Ein hochverfügbarer Linux-Server erfordert eine Failover-Lösung, die den Dienstbetrieb auch bei Ausfällen einzelner Server sicherstellt. Keepalived in Kombination mit VRRP (Virtual Router Redundancy Protocol) bietet eine einfache Möglichkeit, virtuelle IP-Adressen dynamisch zwischen mehreren Servern zu verschieben, sodass Clients kontinuierlich auf den aktiven Server zugreifen können.
Grundlagen von Keepalived und VRRP
Keepalived ist ein Daemon, der primär für die Verwaltung von virtuellen IP-Adressen und die Überwachung von Diensten entwickelt wurde. VRRP ist das zugrunde liegende Protokoll, das eine virtuelle IP-Adresse (VIP) zwischen mehreren Knoten dynamisch verteilt.
Funktionsweise von VRRP
VRRP wählt einen Master-Knoten aus, der die VIP übernimmt. Fällt dieser Master aus, übernimmt ein Backup-Knoten die VIP innerhalb weniger Sekunden, wodurch ein unterbrechungsfreier Zugriff auf Dienste möglich wird.

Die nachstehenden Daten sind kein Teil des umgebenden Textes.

(* ===== verification/StrTable.v ===== *)
(** * What a string table promises

    The assembler and the linker store the names of symbols and variables in a
    string table and find them again by their offsets in the table's bytes.  This
    is the interface through which they do so; [Strtab] implements it. *)
From S2P Require Import Prelude CLib.

(** A new table, the insertion of a string, the bytes that are written out. *)
Class StringTable (T : Type) := {
  tab_new : option T;
  tab_insert : T → list Z → option (Z * T);
  tab_bytes : T → option (list Z)
}.

(** A table has a number of bytes, and strings are stored at offsets.  A string
    stays where it is when others are inserted. *)
Class StringTableLaws (T : Type) `{StringTable T} := {
  tab_ok : T → Prop;
  tab_used : T → Z;
  tab_stored : T → Z → list Z → Prop;
  tab_new_spec : ∃ t, tab_new = Some t ∧ tab_ok t ∧ tab_used t = 1;
  tab_stored_range t off s : tab_ok t → tab_stored t off s → 0 <= off < tab_used t;
  tab_insert_spec t s : tab_ok t → cstring s → tab_used t + Z.of_nat (length s) + 1 < 2 ^ 31 →
    ∃ off t', tab_insert t s = Some (off, t') ∧ tab_ok t' ∧ tab_used t <= tab_used t' ∧
      tab_used t' <= tab_used t + Z.of_nat (length s) + 1 ∧
      tab_stored t' off s ∧ ∀ o u, tab_stored t o u → tab_stored t' o u;
  tab_bytes_spec t : tab_ok t → ∃ b, tab_bytes t = Some b ∧ Z.of_nat (length b) = tab_used t ∧
    ∀ off s, tab_stored t off s → cstring s → cstr (drop (Z.to_nat off) b) = Some s
}.

Section Growth.
Context {T : Type} `{!StringTable T, !StringTableLaws T}.

(** At most [n] bytes have been added to a table. *)
Record tab_grows (n : Z) (t t' : T) : Prop := {
  tg_ok : tab_ok t';
  tg_used : tab_used t <= tab_used t' <= tab_used t + n;
  tg_stored o u : tab_stored t o u → tab_stored t' o u
}.

Lemma tab_grows_refl t : tab_ok t → tab_grows 0 t t.
Proof. intros. constructor; [done|lia|done]. Qed.

Lemma tab_grows_trans n1 n2 t1 t2 t3 : tab_grows n1 t1 t2 → tab_grows n2 t2 t3 → tab_grows (n1 + n2) t1 t3.
Proof. intros [? ? H1] [? ? H2]. constructor; [done|lia|]. intros o u Ho. by apply H2, H1. Qed.

Lemma tab_insert_grows t s : tab_ok t → cstring s → tab_used t + (Z.of_nat (length s) + 1) < 2 ^ 31 →
  ∃ off t', tab_insert t s = Some (off, t') ∧ tab_grows (Z.of_nat (length s) + 1) t t' ∧ tab_stored t' off s ∧
    u32 off = off.
Proof.
  intros Ht Hs Hu. destruct (tab_insert_spec t s Ht Hs ltac:(lia)) as (off & t' & Hi & Ht' & ? & ? & Hst & Hk).
  exists off, t'. split_and!; [done|by constructor; try lia|done|].
  pose proof (tab_stored_range _ _ _ Ht' Hst). apply wrap_id. unfold urange. lia.
Qed.

End Growth.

Installation von Keepalived
Auf Debian/Ubuntu-Systemen erfolgt die Installation über APT:
sudo apt update
sudo apt install keepalived
Auf RHEL/CentOS-Systemen nutzen Sie DNF oder YUM:
sudo dnf install keepalived
# oder
sudo yum install keepalived
Konfiguration der virtuellen IP
Die zentrale Konfiguration befindet sich in /etc/keepalived/keepalived.conf. Ein einfaches Setup für zwei Knoten könnte wie folgt aussehen:
vrrp_instance VI_1 {
state MASTER
interface eth0
virtual_router_id 51
priority 100
advert_int 1
authentication {
auth_type PASS
auth_pass secret123
}
virtual_ipaddress {
192.168.1.100
}
}
Erläuterung der wichtigsten Parameter
- state: MASTER oder BACKUP
- interface: Netzwerkschnittstelle, auf der die VIP gebunden wird
- virtual_router_id: ID der VRRP-Gruppe (muss bei allen Knoten gleich sein)
- priority: Bestimmt den Master (höchste Priorität wird Master)

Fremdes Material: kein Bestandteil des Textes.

(** Decoding inverts the encoding of a single byte, whatever follows. *)
Lemma stresc_esc_chars c rest :
  byte c → c ≠ 0 → stresc_loop (esc_chars c ++ rest) false = c :: stresc_loop rest false.
Proof.
  intros Hb Hc.
  assert (Forall (λ c, ∀ r, stresc_loop (esc_chars c ++ r) false = c :: stresc_loop r false)
    (Z.of_nat <$> seq 1 255)) as Hall.
  { repeat (constructor; [intros r; reflexivity|]). constructor. }
  rewrite Forall_forall in Hall. apply Hall. apply list_elem_of_fmap.
  unfold byte in Hb. exists (Z.to_nat c). split; [lia|]. apply elem_of_seq. lia.
Qed.

Lemma esc_chars_length c : (length (esc_chars c) = 1 + esc_addl c)%nat.
Proof.
  unfold esc_chars, esc_addl. destruct (esc_letter c); [done|].
  destruct (c =? 32); [done|]. by destruct (needs_octal c).
Qed.

(** What [strchr2esc] reads: the bytes up to and including the first NUL. *)
Fixpoint upto_nul (s : list Z) : list Z :=
  match s with
  | [] => []
  | c :: s => if c =? 0 then [0] else c :: upto_nul s
  end.

(** C34: Printing a buffer with [strchr2esc] and reading it back with
    [stresc2chr] gives the buffer's bytes up to its first NUL (with the NUL,
    when there is one): the escapes of the two functions agree, for every byte
    value.  The encoder stays within the block it allocates. *)
Theorem stresc2chr_strchr2esc s :
  bytes_ok s →
  ∃ e, strchr2esc true s (length s) = Some (Some e) ∧
    stresc2chr e = (upto_nul s, Z.of_nat (length (upto_nul s))).
Proof.
  intros Hs. unfold strchr2esc. rewrite decide_True, take_ge by lia.
  assert (length (esc_loop s) <= length s + sum_list_with esc_addl s)%nat as Hlen.
  { clear Hs. induction s as [|c s IH]; simpl; [lia|]. rewrite length_app, esc_chars_length.
    destruct (c =? 0); simpl; lia. }
  rewrite decide_True by lia. eexists. split; [done|].
  assert (stresc_loop (esc_loop s) false = upto_nul s) as Hdec; [|unfold stresc2chr; by rewrite Hdec].
  clear Hlen. induction Hs as [|c s Hc _ IH]; [done|]. simpl.
  destruct (Z.eqb_spec c 0) as [->|Hne]; [done|].
  rewrite stresc_esc_chars by done. by rewrite IH.
Qed.

Lemma stresc2chr_strchr2esc_witness :
  ∃ e, strchr2esc true ([10; 200; 34] ++ str "x") (length ([10; 200; 34] ++ str "x")) = Some (Some e) ∧
    stresc2chr e = (upto_nul ([10; 200; 34] ++ str "x"),
      Z.of_nat (length (upto_nul ([10; 200; 34] ++ str "x")))).
Proof. apply stresc2chr_strchr2esc. repeat constructor; cbv; discriminate || lia. Defined.

(** The in-place conversion never writes ahead of what it has read. *)
Lemma stresc_loop_length p esc :
  (length (stresc_loop p esc) <= length p + if esc then 1 else 0)%nat.
Proof.
  assert (∀ n p esc, (length p <= n)%nat →
    (length (stresc_loop p esc) <= length p + if esc then 1 else 0)%nat) as H; [|by eapply H].
  clear p esc. induction n as [|n IH]; intros [|c p] esc Hp; simpl in *; try lia.
  set (hex := fix hex (x : Z) (p : list Z) {struct p} : list Z := _).
  assert (∀ q x, (length q <= n)%nat → (length (hex x q) <= length q + 1)%nat) as Hhex.
  { induction q as [|d q IHq]; intros x Hq; simpl in *.
    - lia.
    - destruct (hex_digit d).
      + specialize (IHq (s32 (x * 16 + z))). lia.
      + pose proof (IH (d :: q) false Hq). simpl in *. lia. }
  assert (∀ q e, (length q <= n)%nat →
    (length (stresc_loop q e) <= length q + if e then 1 else 0)%nat) as IH' by auto.
  clearbody hex. destruct esc.
  - repeat first
      [ case_match; simplify_eq/=
      | match goal with |- context [length (stresc_loop ?q ?e)] =>
          lazymatch goal with
          | H : context [length (stresc_loop q e)] |- _ => fail
          | _ => pose proof (IH' q e ltac:(simpl in *; lia))
          end end
      | match goal with |- context [length (hex ?x ?q)] =>
          pose proof (Hhex q x ltac:(lia)); lia end
      | simpl in *; lia ].
  - case_match; simpl.
    + pose proof (IH' p true ltac:(lia)). simpl in *. lia.
    + pose proof (IH' p false ltac:(lia)). simpl in *. lia.
Qed.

- advert_int: Interval in Sekunden für VRRP-Advertisments
- authentication: Passwortschutz für VRRP-Pakete
- virtual_ipaddress: Die VIP, die zwischen Knoten verschoben wird
Dienstüberwachung mit Keepalived
Keepalived kann auch Dienste überwachen, um die VIP nur dann zu halten, wenn der Dienst verfügbar ist. Beispiel für einen HTTP-Check:
vrrp_script chk_http {
script "/usr/local/bin/check_http.sh"
interval 5
weight -20
}
vrrp_instance VI_1 {
...
track_script {
chk_http
}
}
Beispiel-Skript für HTTP-Check
#!/bin/bash
curl -s -o /dev/null -w "%{http_code}" http://localhost:80 | grep 200
if [ $? -eq 0 ]; then
exit 0
else
exit 1
fi
Failover testen
Um das Setup zu testen, stoppen Sie den Master-Knoten:
sudo systemctl stop keepalived
Die VIP sollte innerhalb weniger Sekunden auf den Backup-Knoten wechseln. Überprüfen können Sie dies mit:
ip addr show eth0
ping 192.168.1.100
Keepalived im System aktivieren
Damit Keepalived beim Systemstart automatisch startet, verwenden Sie:
sudo systemctl enable keepalived
sudo systemctl start keepalived
sudo systemctl status keepalived
Tipps für den produktiven Einsatz
- Setzen Sie unterschiedliche Prioritäten für Master und Backup-Knoten
- Überwachen Sie kritische Dienste mit
track_script - Nutzen Sie sichere Passwörter für VRRP-Pakete
- Testen Sie regelmäßig Failover-Szenarien
- Dokumentieren Sie die VIP und beteiligten Server
Erweiterungen
Keepalived kann auch für Load Balancing eingesetzt werden, indem mehrere VIPs oder Layer-4-Load-Balancing-Funktionen konfiguriert werden. Für komplexe Szenarien kann VRRP mit HAProxy kombiniert werden.
Fazit
Mit Keepalived und VRRP lassen sich Linux-Server hochverfügbar betreiben. Durch sorgfältige Konfiguration, Überwachung der Dienste und regelmäßige Tests wird sichergestellt, dass Dienste auch bei Ausfällen der Master-Knoten verfügbar bleiben. Dieses Setup bildet eine solide Basis für unternehmenskritische Anwendungen im LAN oder Rechenzentrum.